Archivo por días: 15 octubre, 2007

Vista

En el oculista.

O en el oftalmólogo. Tanto da. Sobre todo da repelús, lo de las gotas para dilatar la pupila; es algo que me pone muy nervioso. El ojo se echa a temblar en cuanto oye eso de no lo cierres. No se puede remediar ese tic. Y luego me inquieta eso de que la vista empiece a ponerse borrosa, como si el enfoque del prismático hubiera sido modificado en un descuido, deslizando la ruedita del ajuste un poco hacia la derecha o hacia la izquierda. Antes de eso te dicen si puedes leer la primera fila. Y puedes.

eme, efe, uve, hache, te, de.

Muy bien. Luego te preguntan si puedes leer la segunda. Y puedes.

ka, e, erre, uve doble, o, ce.

Muy bien. Y ahora la tercera, a ver si puedes leer la tercera. Y puedes. O casi.

pe (be?), jota (i?, te?), eme, eee..se?, e (efe?), o.

Ha dicho la oculista/oftalmóloga que no necesito gafas porque soy muy joven. Y yo: bueno, bueno, no tanto. Y ella, comprobando mi ficha en el ordenador: sí, sólo tienes 37. Y yo: ah, bien.

Al mirar mi ficha en el monitor ha entrecerrado los ojos, como si mi edad estuviera muy lejos. Igual habría que echarle gotas también. O qué?

Ella: pues no, no, no te voy a poner gafas. Yo: pero las letras pequeñas de la lata de coca cola ya no se ven… Ella: pero eso es porque tienes ya 37 años. Y yo, para mis adentros: (pues en qué quedamos).

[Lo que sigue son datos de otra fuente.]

(** [ConsumeMessageInitiation].  [clock] is the clock reading inside
    [time.Since], [now] the later [time.Now()] of the commit. *)
Definition ConsumeMessageInitiation (msg : MessageInitiation)
    (clock now : Z) (tr : Transport) : option ploc * Transport :=
  if negb (mi_Type msg =? MessageInitiationType) then (None, tr) else
  let si := staticIdentity tr in
  let hash0 := mixHash InitialHash (publicKey si) in
  let hash1 := mixHash hash0 (mi_Ephemeral msg) in
  let chainKey0 := mixKey InitialChainKey (mi_Ephemeral msg) in
  (* decrypt static key *)
  match sharedSecret (privateKey si) (mi_Ephemeral msg) with
  | Err _ => (None, tr)
  | Ok ss =>
  let '(chainKey1, key) := KDF2 chainKey0 ss in
  match Open key ZeroNonce (mi_Static msg) hash1 with
  | None => (None, tr)
  | Some peerPK =>
  let hash2 := mixHash hash1 (mi_Static msg) in
  (* lookup peer *)
  match LookupPeer tr peerPK with
  | None => (None, tr)
  | Some peer =>
  if negb (isRunning (peerAt tr peer)) then (None, tr) else
  let handshake := handshakeOf tr peer in
  (* verify identity *)
  if isZero (precomputedStaticStatic handshake) then (None, tr) else
  let '(chainKey2, key) :=
    KDF2 chainKey1 (precomputedStaticStatic handshake) in
  match Open key ZeroNonce (mi_Timestamp msg) hash2 with
  | None => (None, tr)
  | Some timestamp =>
  let hash3 := mixHash hash2 (mi_Timestamp msg) in
  (* protect against replay & flood *)
  let replay := negb (Timestamp_After timestamp (lastTimestamp handshake)) in
  let flood :=
    Since clock (lastInitiationConsumption handshake)
      <=? HandshakeInitationRate in
  if replay then (None, tr) else
  if flood then (None, tr) else
  (* update handshake state *)
  let commit (h : Handshake) : Handshake :=
    let h := set_hash hash3 h in
    let h := set_chainKey chainKey2 h in
    let h := set_remoteIndex (mi_Sender msg) h in
    let h := set_remoteEphemeral (mi_Ephemeral msg) h in
    let h :=
      if Timestamp_After timestamp (lastTimestamp h)
      then set_lastTimestamp timestamp h else h in
    let h :=
      if Time_After now (lastInitiationConsumption h)
      then set_lastInitiationConsumption now h else h in
    set_state handshakeInitiationConsumed h in
  (Some peer, update_handshake peer commit tr)
  end end end end.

Los pensamientos van entre paréntesis.

(como éste)

He vuelto a casa cubriéndome los ojos del sol del mediodía. El sol es muy despiadado con las pupilas dilatadas. A más de uno le habré parecido Nosferatu viniendo de un after hours con mis aspavientos. Como en casa no podía leer lo que ponía Internet ni lo que ponía en otros sitios, ni escribir en el blog porque habrían salido cosas de este estilo: jegr ijd estafo en als, pues me he puesto a tocar el piano. Cuando no ves las teclas se toca mejor porque entonces se abren los ojos del tacto. Al poco ha asomado la cabeza Mari apoyada en la mopa. Ella: hijo, con eso de las gotas es que hoy no das una, eh? Y yo: es que es Bartok, Mari. Era Bartok, ciertamente. Quién me iba a decir a mí que iba a tocar algún día la Melodía Pentatónica de su Microcosmos con lágrimas en los ojos pero es que las gotas son así: te hacen llorar como la cebolla. En la Melodía Pentatónica del Microcosmos hay un compás que da pie para hacer una invención, quizá a dos voces o en tres veces, no importa. He tenido que verlo todo turbio para ver eso claro y nítido. El resto, sin novedad.